Иногда, раз в десяток лет, меня вдруг тянет к сверстникам. Собрался, пошел на концерт старого друга. Зал пуст, и сразу сжимается сердце, за него обидно. Пел, писал, писал, пел, надеялся — и вот перед пустым залом, седой… Рядом со мной, по обе стороны, дремлет моя охрана — Илья, Миша, Стас. Они слушают свою музыку, их она дергает, побуждает, подымает. «Рамштайн» слушают или «Лайбах» слушают. Я тоже, когда сидел в колонии № 13 в заволжских степях, слушал «Рамштайн». В столовой у нас до дыр крутили неведомо как попавшую в лагерь кассету этой группы. Она там была уместна — в жестоком мире раздавались жесткие звуки. Только она и была уместна, не «Хороши весной в саду цветочки» ведь? (Да-да, есть такая песня: «Хороши весной в саду цветочки,/ Еще лучше девушки весной…»)
Я сидел на концерте старого друга: плюшевые кресла, этакая прохлада зала, и друг казался мне моим старым отцом, вышедшим позориться перед пустым залом. Мой отец ведь тоже пел. К концу жизни, впрочем, все меньше. Когда я последний раз был в Харькове у него, гитара висела пыльная.
— Ну как, скучно? — спросил я охрану в перерыве.
Они замялись.
— Авторская песня, — пожал плечами старший, Илья.
Они стеснялись, но ведь и вправду устарела музыка, образность — все устарело. Поколения не любят друг друга и, как правило, безжалостны друг к другу. Устарел? Отойди!
Я избежал. Интуитивно хитрым оказался. Недавно я выступал в клубе «Билингва» — лекцию читал. Приблизительно тема звучала как «Реакция и революция в русской литературе». На подходе к Кривоколенному переулку — автобус с ОМОНом, дальше толпа, человек пятьдесят растерянных милиционеров. Внутри негде яблоку упасть. Сверху, с галерей, опасно свешиваются неизвестные — с пивными кружками и бутылками в руках. Мы знали, что готовится нападение, и потому партия увеличила в тот вечер охрану до 35 человек. Нападение было, но потом, когда меня выводили. Чем-то бросали, стреляли из ракетницы и петардами, что ли.
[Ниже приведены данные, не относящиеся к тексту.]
(** [check(element)] *)
Definition check (k : nat) : M checked_result :=
  p <- get the_page;;
  k <- of_option (validationTargetFor p k);;
  f <- the_field k;;
  l <- rules_of k;;
  r <- check_rules k f (elementValue p f) l false;;
  when (bool_decide (r = Checked true /\ l <> []))
    (ok <- get (fun s => successList (s_checks s));; put_successList (ok ++ [k]));;;
  ret r.

(** ** The form *)

Definition kept_by_find (f : field) : bool :=
  let n := to_lower (nodeName f) in
  in_form f && bool_decide (n = u "input" \/ n = u "select" \/ n = u "textarea")
  && negb (bool_decide (n = u "input" /\ (f_type f = u "submit" \/ f_type f = u "reset" \/ f_type f = u "image")))
  && match getAttribute f (u "disabled") with None => true | Some _ => false end.
(** The first field of each name that has rules; the rules of a field may throw. *)
Fixpoint with_rules (s : state) (cache : list jstr) (l : list nat) : option (list nat) :=
  match l with
  | [] => Some []
  | k :: l =>
      match the_page s !! k with
      | None => with_rules s cache l
      | Some f =>
          if decide (name f ∈ cache) then with_rules s cache l
          else match field_rules (reg C) (s_rules s) (the_page s) k with
               | None => None
               | Some [] => with_rules s cache l
               | Some _ => option_map (cons k) (with_rules s (name f :: cache) l)
               end
      end
  end.
(** [elements()] *)
Definition elements (s : state) : option (list nat) :=
  with_rules s [] (filter (fun k => ignored (the_page s) k = false) (find_fields kept_by_find (the_page s))).

Definition size (s : state) : nat := length (errorList (s_checks s)).
Definition valid (s : state) : bool := (size s =? 0)%nat.

Definition checkForm : M unit :=
  prepareForm;;;
  els <- get elements;;
  els <- of_option els;;
  put_currentElements els;;;
  iter check els.

(** [form()] *)
Definition form : M bool :=
  checkForm;;;
  em <- get (fun s => errorMap (s_checks s));;
  sub <- get submitted;;
  put_submitted (extend sub em);;;
  put_invalid em;;;
  ok <- get valid;;
  when (negb ok) (emit OInvalid);;;
  showErrors None;;;
  get valid.

(** [element(element)] *)
Definition element (k : nat) : M bool :=
  p <- get the_page;;
  let target := validationTargetFor p k in
  put_lastElement target;;;
  reset;;;
  k <- of_option target;;
  f <- the_field k;;
  prepareElement k;;;
  put_currentElements [k];;;
  r <- check k;;
  let result := negb (bool_decide (r = Checked false)) in
  inv <- get invalid;;
  put_invalid (if result then assoc_delete (name f) inv else assoc_set (name f) (PBool true) inv);;;
  inv <- get invalid;;
  when (bool_decide (inv = []))
    (h <- get (fun s => toHide (s_checks s));; put_toHide (set_add h (ShownSet [] true)));;;
  showErrors None;;;
  ret result.

(** [$(fields).valid()]: after the first field that is not valid no other is checked. *)
Fixpoint valid_fields (l : list nat) : M bool :=
  match l with
  | [] => ret true
  | k :: l => b <- element k;; if b then valid_fields l else ret false
  end.

(** [$(element).rules("add", argument)] with the messages of the argument, and
    [rules("remove", argument)] *)
Definition add_rules (k : nat) (argument : ruledata) (msgs : option (list (jstr * message))) : M unit :=
  f <- the_field k;;
  l <- get s_rules;; modify (set_s_rules (rules_add l f argument));;;
  match msgs with
  | Some new =>
      ms <- get s_messages;;
      modify (set_s_messages (assoc_set (name f)
        (MsgMap (extend (match assoc (name f) ms with Some (MsgMap r) => r | _ => [] end) new)) ms))
  | None => ret tt
  end.
Definition remove_rules (k : nat) (argument : option jstr) : M unit :=
  f <- the_field k;; l <- get s_rules;; modify (set_s_rules (rules_remove l f argument)).

(** [resetForm()] *)
Definition resetForm : M unit :=
  put_submitted [];;;
  put_lastElement None;;;
  prepareForm;;;
  hideErrors;;;
  els <- get elements;;
  els <- of_option els;;
  p <- get the_page;;
  put_pg (fold_left (fun p k => upd k (set_classes (remove_class (errorClass C))) p) els p);;;
  l <- get (fun s => prev_of (s_remote s));;
  put_prev_of (filter (fun q => q.1 ∉ els) l).

(** ** Focus *)

(** The fields whose focus and key events the plugin listens to. *)
Definition texty_types : list jstr :=
  [u "password"; u "file"; u "number"; u "search"; u "tel"; u "url"; u "email"; u "datetime"; u "date"; u "month";
   u "week"; u "time"; u "datetime-local"; u "range"; u "color"].
Definition texty (f : field) : bool :=
  let n := to_lower (nodeName f) in
  bool_decide (n = u "select" \/ n = u "textarea")
  || (js_eqb n (u "input") && js_eqb (f_type f) (u "text"))
  || match getAttribute f (u "type") with Some t => bool_decide (t ∈ texty_types) | None => false end.

Definition onfocusin (k : nat) : M unit :=
  put_lastActive (Some k);;;
  when (focusCleanup C)
    (when (unhighlights C) (unhighlight k);;;
     f <- the_field k;; e <- get (errorsFor f);; toggle false (ShownSet e false)).
(** [findLastActive()] *)
Definition findLastActive : M (option nat) :=
  a <- get (fun s => lastActive (s_control s));;
  match a with
  | None => ret None
  | Some a =>
      p <- get the_page;;
      l <- get (fun s => errorList (s_checks s));;
      f <- the_field a;;
      names <- of_option (mapM (fun q => q.2 ≫= fun j => name <$> p !! j) l);;
      ret (if (length (filter (fun n => n = name f) names) =? 1)%nat then Some a else None)
  end.
(** [focusInvalid()]: an exception is ignored. *)
Definition focusInvalid : M unit :=
  when (focus_invalid C) (try_ (
    a <- findLastActive;;
    l <- get (fun s => errorList (s_checks s));;
    p <- get the_page;;
    match (match a with Some a => Some a | None => head l ≫= snd end) with
    | Some k =>
        if visible p k then
          emit (OFocus k);;;
          f <- the_field k;;
          when (use_focusin C && texty f) (onfocusin k)
        else ret tt
    | None => ret tt
    end)).

(** ** Submission *)

(** The handler of the event submit: whether the browser goes on. *)
Definition handle : M bool :=
  if submitHandler C then (b <- get (fun s => submitButton (s_control s));; emit (OHandler b);;; ret false)
  else ret true.
Definition on_submit : M bool :=
  cancel <- get (fun s => cancelSubmit (s_control s));;
  if cancel then put_cancelSubmit false;;; handle
  else
    ok <- form;;
    if ok then
      n <- get (fun s => pendingRequest (s_remote s));;
      if negb (n =? 0) then put_formSubmitted true;;; ret false else handle
    else focusInvalid;;; ret false.
(** [$(form).submit()], and the event from the user: there an exception in the handler
    does not keep the browser from going on. *)
Definition submit : M unit :=
  if onsubmit C then b <- on_submit;; when (b && negb (debug C)) (emit OSubmit)
  else emit OSubmit.
Definition user_submit : M unit :=
  fun s => match submit s with
           | (s, None) => when (negb (debug C)) (emit OSubmit) s
           | r => r
           end.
Не попали, уехал быстро в автомобиле. Позади — дрались… Я не знаю, самый ли я талантливый, но что самый нужный — точно. На мне сосредоточена ненависть, ну и приязнь тоже. Мои сверстники меня не выносят, ибо нет пророка в своем поколении, а не только в своем отечестве. Но родившиеся в семидесятые, восьмидесятые и даже уже те, кто в девяностые, — мною интересуются. Значит, я очень живой, раз генерирую идеи, нужные им, поколениям иным. Значит, будущее — мое.
Идет жесткая борьба. В каждом поколении и между поколениями. Те, кто не преуспел, стеснительно прячутся либо злобно ропщут. Новое цунами безжалостно разбивает верования стариков. Старенькая мать прислала мне зачем-то накопленные за жизнь вещи, среди них — кожаную шапку и трогательные рубашки с этикетками: «Сделано в Социалистической Республике Румыния», «Сделано в Чехословацкой Социалистической Республике». Бедная мама, уже и советских Чехословакии и Румынии нет лет под двадцать, и накопленные за трудовую жизнь шкафы и чемоданы из когда-то веселых и нужных вещей превратились в старую рухлядь, место которой на свалке. А старухи и старики все держатся за них, все верят, что скопили ценности. Бедные пенсионеры, бедные квартиры, бедные верования.
У меня хватило философской дистанции, какого-то поистине буддийского склада характера, не известно за что дарованного мне свыше, чтобы еще в двадцать четыре года написать: «Я скапливаю нематериальное». И следовать этому девизу неукоснительно впредь.